LISTED RECORDS |
Lemma items_grow_handle r s : items_grow s (fst (handle r s)).
Proof.
  unfold handle. destruct r; unfold view.
  all: try (match goal with
            | |- items_grow _ (fst (respond (OrderViewSet_dispatch ?m ?u ?h) _)) =>
                destruct (dispatch_state m u h s) as [->| ->];
                [apply items_grow_refl|]
            end).
  all: try apply items_grow_create.
  all: unfold identity_create, identity_update,
         CollectionViewSet_create, CollectionViewSet_destroy,
         ProductViewSet_create, ProductViewSet_update,
         ProductViewSet_destroy, CartViewSet_create, CartViewSet_destroy,
         CartItemViewSet_create, CartItemViewSet_partial_update,
         CartItemViewSet_destroy, OrderViewSet_list,
         OrderViewSet_partial_update, OrderViewSet_destroy,
         CustomerViewSet_destroy, ReviewViewSet_destroy,
         ProductImageViewSet_destroy;
    unfold ModelViewSet_destroy, CartItemViewSet_get_object,
      ReviewViewSet_get_object, ProductImageViewSet_get_object,
      check_permissions,
      OrderViewSet_get_object, OrderViewSet_get_queryset, User_save,
      ProductSerializer_is_valid, CartItemSerializer_is_valid,
      AddCartItemSerializer_save, UpdateCartItemSerializer_save;
    unfold post_save_send, create_customer_for_new_user,
      Customer_objects_create, Customer_objects_get, Collection_delete,
      Product_delete, Cart_objects_create, Cart_delete,
      CartItem_save_quantity, CartItem_objects_create, CartItem_delete,
      Order_delete, Customer_delete, Review_delete, ProductImage_delete;
    unfold_m; simpl;
    repeat split_match;
    try apply items_grow_refl;
    apply items_grow_same; reflexivity.
Qed.
Lemma batch_fold (shipment_records : list value) :
  forall (i0 : nat) (log0 : list warning) (out0 : list metrics),
    let st := fold_left (batch_step tz repr) shipment_records (i0, log0, out0) in
    let log := snd (fst st) in
    let out := snd st in
    (List.length out + List.length (filter is_shipment_warning log)
     + List.length (filter (fun s => negb (truthy s) || negb (is_dict s)) shipment_records)
     = List.length out0 + List.length (filter is_shipment_warning log0)
       + List.length shipment_records)%nat
    /\ forall idx,
         In (WarnShipment idx) log
         <-> In (WarnShipment idx) log0
             \/ exists s e, (i0 <= idx)%nat
                            /\ nth_error shipment_records (idx - i0) = Some s
                            /\ snd (process_shipment tz repr s) = Raise e.
Proof.
  induction shipment_records as [|s l IH]; intros i0 log0 out0.
  - cbn. split; [lia|]. intros idx. split; [auto|].
    intros [H|(s & e & _ & H & _)]; [exact H|].
    destruct (idx - i0)%nat; discriminate H.
  - cbn [fold_left].
    pose proof (quiet_process tz repr s) as Hq.
    destruct (process_shipment tz repr s) as [w [[r|]|e]] eqn:Es; cbn [fst] in Hq.
    + assert (Eb : batch_step tz repr (i0, log0, out0) s
                   = (S i0, log0 ++ w, out0 ++ [r]))
        by (unfold batch_step; rewrite Es; reflexivity).
      rewrite Eb.
      destruct (IH (S i0) (log0 ++ w) (out0 ++ [r])) as [Hc Hi]. split.
      * rewrite filter_app, (quiet_filter _ Hq), app_nil_r, length_app in Hc.
        cbn [filter].
        assert (Hk : (negb (truthy s) || negb (is_dict s)) = false).
        { destruct (negb (truthy s) || negb (is_dict s)) eqn:G; [|reflexivity].
          unfold process_shipment in Es. rewrite G in Es. discriminate Es. }
        rewrite Hk. cbn [List.length] in *. lia.
      * intros idx. rewrite Hi, in_app_iff. split.
        -- intros [[H|H]|(s' & e & Hle & Hn & Hr)]; [auto|exfalso; eapply quiet_not_in; eauto|].
           right. exists s', e. split; [lia|]. split; [|exact Hr].
           replace (idx - i0)%nat with (S (idx - S i0)) by lia. exact Hn.
        -- intros [H|(s' & e & Hle & Hn & Hr)]; [auto|].
           destruct (Nat.eq_dec idx i0) as [->|Hne].
           ++ rewrite Nat.sub_diag in Hn. cbn in Hn. inversion Hn; subst s'.
              rewrite Es in Hr. discriminate Hr.
           ++ right. exists s', e. split; [lia|]. split; [|exact Hr].
              replace (idx - i0)%nat with (S (idx - S i0)) in Hn by lia. exact Hn.
    + assert (Eb : batch_step tz repr (i0, log0, out0) s = (S i0, log0 ++ w, out0))
        by (unfold batch_step; rewrite Es; reflexivity).
      rewrite Eb.
      destruct (IH (S i0) (log0 ++ w) out0) as [Hc Hi]. split.
      * rewrite filter_app, (quiet_filter _ Hq), app_nil_r in Hc.
        cbn [filter].
        destruct (process_shipment_none tz repr s w Es) as [_ ->].
        cbn [List.length] in *. lia.
      * intros idx. rewrite Hi, in_app_iff. split.
        -- intros [[H|H]|(s' & e & Hle & Hn & Hr)]; [auto|exfalso; eapply quiet_not_in; eauto|].
           right. exists s', e. split; [lia|]. split; [|exact Hr].
           replace (idx - i0)%nat with (S (idx - S i0)) by lia. exact Hn.
        -- intros [H|(s' & e & Hle & Hn & Hr)]; [auto|].
           destruct (Nat.eq_dec idx i0) as [->|Hne].
           ++ rewrite Nat.sub_diag in Hn. cbn in Hn. inversion Hn; subst s'.
              rewrite Es in Hr. discriminate Hr.
           ++ right. exists s', e. split; [lia|]. split; [|exact Hr].
              replace (idx - i0)%nat with (S (idx - S i0)) in Hn by lia. exact Hn.
    + assert (Eb : batch_step tz repr (i0, log0, out0) s
                   = (S i0, log0 ++ w ++ [WarnShipment i0], out0))
        by (unfold batch_step; rewrite Es; reflexivity).
      rewrite Eb.
      destruct (IH (S i0) (log0 ++ w ++ [WarnShipment i0]) out0) as [Hc Hi]. split.
      * rewrite !filter_app, (quiet_filter _ Hq), !length_app in Hc.
        cbn [filter is_shipment_warning app List.length] in Hc.
        cbn [filter].
        assert (Hk : (negb (truthy s) || negb (is_dict s)) = false).
        { destruct (negb (truthy s) || negb (is_dict s)) eqn:G; [|reflexivity].
          unfold process_shipment in Es. rewrite G in Es. discriminate Es. }
        rewrite Hk. cbn [List.length] in *. lia.
      * intros idx. rewrite Hi, !in_app_iff. split.
        -- intros [[H|[H|H]]|(s' & e' & Hle & Hn & Hr)];
             [auto|exfalso; eapply quiet_not_in; eauto| |].
           ++ destruct H as [H|[]]. inversion H; subst idx.
              right. exists s, e. split; [lia|]. rewrite Nat.sub_diag, Es. auto.
           ++ right. exists s', e'. split; [lia|]. split; [|exact Hr].
              replace (idx - i0)%nat with (S (idx - S i0)) by lia. exact Hn.
        -- intros [H|(s' & e' & Hle & Hn & Hr)]; [auto|].
           destruct (Nat.eq_dec idx i0) as [->|Hne].
           ++ left. right. right. left. reflexivity.
           ++ right. exists s', e'. split; [lia|]. split; [|exact Hr].
              replace (idx - i0)%nat with (S (idx - S i0)) in Hn by lia. exact Hn.
Qed.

ACTIVITY | The whole listing must be reproduced exactly. Do not skip a line.

TASK OUTPUT |
Lemma items_grow_handle r s : items_grow s (fst (handle r s)).
Proof.
  unfold handle. destruct r; unfold view.
  all: try (match goal with
            | |- items_grow _ (fst (respond (OrderViewSet_dispatch ?m ?u ?h) _)) =>
                destruct (dispatch_state m u h s) as [->| ->];
                [apply items_grow_refl|]
            end).
  all: try apply items_grow_create.
  all: unfold identity_create, identity_update,
         CollectionViewSet_create, CollectionViewSet_destroy,
         ProductViewSet_create, ProductViewSet_update,
         ProductViewSet_destroy, CartViewSet_create, CartViewSet_destroy,
         CartItemViewSet_create, CartItemViewSet_partial_update,
         CartItemViewSet_destroy, OrderViewSet_list,
         OrderViewSet_partial_update, OrderViewSet_destroy,
         CustomerViewSet_destroy, ReviewViewSet_destroy,
         ProductImageViewSet_destroy;
    unfold ModelViewSet_destroy, CartItemViewSet_get_object,
      ReviewViewSet_get_object, ProductImageViewSet_get_object,
      check_permissions,
      OrderViewSet_get_object, OrderViewSet_get_queryset, User_save,
      ProductSerializer_is_valid, CartItemSerializer_is_valid,
      AddCartItemSerializer_save, UpdateCartItemSerializer_save;
    unfold post_save_send, create_customer_for_new_user,
      Customer_objects_create, Customer_objects_get, Collection_delete,
      Product_delete, Cart_objects_create, Cart_delete,
      CartItem_save_quantity, CartItem_objects_create, CartItem_delete,
      Order_delete, Customer_delete, Review_delete, ProductImage_delete;
    unfold_m; simpl;
    repeat split_match;
    try apply items_grow_refl;
    apply items_grow_same; reflexivity.
Qed.
Lemma batch_fold (shipment_records : list value) :
  forall (i0 : nat) (log0 : list warning) (out0 : list metrics),
    let st := fold_left (batch_step tz repr) shipment_records (i0, log0, out0) in
    let log := snd (fst st) in
    let out := snd st in
    (List.length out + List.length (filter is_shipment_warning log)
     + List.length (filter (fun s => negb (truthy s) || negb (is_dict s)) shipment_records)
     = List.length out0 + List.length (filter is_shipment_warning log0)
       + List.length shipment_records)%nat
    /\ forall idx,
         In (WarnShipment idx) log
         <-> In (WarnShipment idx) log0
             \/ exists s e, (i0 <= idx)%nat
                            /\ nth_error shipment_records (idx - i0) = Some s
                            /\ snd (process_shipment tz repr s) = Raise e.
Proof.
  induction shipment_records as [|s l IH]; intros i0 log0 out0.
  - cbn. split; [lia|]. intros idx. split; [auto|].
    intros [H|(s & e & _ & H & _)]; [exact H|].
    destruct (idx - i0)%nat; discriminate H.
  - cbn [fold_left].
    pose proof (quiet_process tz repr s) as Hq.
    destruct (process_shipment tz repr s) as [w [[r|]|e]] eqn:Es; cbn [fst] in Hq.
    + assert (Eb : batch_step tz repr (i0, log0, out0) s
                   = (S i0, log0 ++ w, out0 ++ [r]))
        by (unfold batch_step; rewrite Es; reflexivity).
      rewrite Eb.
      destruct (IH (S i0) (log0 ++ w) (out0 ++ [r])) as [Hc Hi]. split.
      * rewrite filter_app, (quiet_filter _ Hq), app_nil_r, length_app in Hc.
        cbn [filter].
        assert (Hk : (negb (truthy s) || negb (is_dict s)) = false).
        { destruct (negb (truthy s) || negb (is_dict s)) eqn:G; [|reflexivity].
          unfold process_shipment in Es. rewrite G in Es. discriminate Es. }
        rewrite Hk. cbn [List.length] in *. lia.
      * intros idx. rewrite Hi, in_app_iff. split.
        -- intros [[H|H]|(s' & e & Hle & Hn & Hr)]; [auto|exfalso; eapply quiet_not_in; eauto|].
           right. exists s', e. split; [lia|]. split; [|exact Hr].
           replace (idx - i0)%nat with (S (idx - S i0)) by lia. exact Hn.
        -- intros [H|(s' & e & Hle & Hn & Hr)]; [auto|].
           destruct (Nat.eq_dec idx i0) as [->|Hne].
           ++ rewrite Nat.sub_diag in Hn. cbn in Hn. inversion Hn; subst s'.
              rewrite Es in Hr. discriminate Hr.
           ++ right. exists s', e. split; [lia|]. split; [|exact Hr].
              replace (idx - i0)%nat with (S (idx - S i0)) in Hn by lia. exact Hn.
    + assert (Eb : batch_step tz repr (i0, log0, out0) s = (S i0, log0 ++ w, out0))
        by (unfold batch_step; rewrite Es; reflexivity).
      rewrite Eb.
      destruct (IH (S i0) (log0 ++ w) out0) as [Hc Hi]. split.
      * rewrite filter_app, (quiet_filter _ Hq), app_nil_r in Hc.
        cbn [filter].
        destruct (process_shipment_none tz repr s w Es) as [_ ->].
        cbn [List.length] in *. lia.
      * intros idx. rewrite Hi, in_app_iff. split.
        -- intros [[H|H]|(s' & e & Hle & Hn & Hr)]; [auto|exfalso; eapply quiet_not_in; eauto|].
           right. exists s', e. split; [lia|]. split; [|exact Hr].
           replace (idx - i0)%nat with (S (idx - S i0)) by lia. exact Hn.
        -- intros [H|(s' & e & Hle & Hn & Hr)]; [auto|].
           destruct (Nat.eq_dec idx i0) as [->|Hne].
           ++ rewrite Nat.sub_diag in Hn. cbn in Hn. inversion Hn; subst s'.
              rewrite Es in Hr. discriminate Hr.
           ++ right. exists s', e. split; [lia|]. split; [|exact Hr].
              replace (idx - i0)%nat with (S (idx - S i0)) in Hn by lia. exact Hn.
    + assert (Eb : batch_step tz repr (i0, log0, out0) s
                   = (S i0, log0 ++ w ++ [WarnShipment i0], out0))
        by (unfold batch_step; rewrite Es; reflexivity).
      rewrite Eb.
      destruct (IH (S i0) (log0 ++ w ++ [WarnShipment i0]) out0) as [Hc Hi]. split.
      * rewrite !filter_app, (quiet_filter _ Hq), !length_app in Hc.
        cbn [filter is_shipment_warning app List.length] in Hc.
        cbn [filter].
        assert (Hk : (negb (truthy s) || negb (is_dict s)) = false).
        { destruct (negb (truthy s) || negb (is_dict s)) eqn:G; [|reflexivity].
          unfold process_shipment in Es. rewrite G in Es. discriminate Es. }
        rewrite Hk. cbn [List.length] in *. lia.
      * intros idx. rewrite Hi, !in_app_iff. split.
        -- intros [[H|[H|H]]|(s' & e' & Hle & Hn & Hr)];
             [auto|exfalso; eapply quiet_not_in; eauto| |].
           ++ destruct H as [H|[]]. inversion H; subst idx.
              right. exists s, e. split; [lia|]. rewrite Nat.sub_diag, Es. auto.
           ++ right. exists s', e'. split; [lia|]. split; [|exact Hr].
              replace (idx - i0)%nat with (S (idx - S i0)) by lia. exact Hn.
        -- intros [H|(s' & e' & Hle & Hn & Hr)]; [auto|].
           destruct (Nat.eq_dec idx i0) as [->|Hne].
           ++ left. right. right. left. reflexivity.
           ++ right. exists s', e'. split; [lia|]. split; [|exact Hr].
              replace (idx - i0)%nat with (S (idx - S i0)) in Hn by lia. exact Hn.
Qed.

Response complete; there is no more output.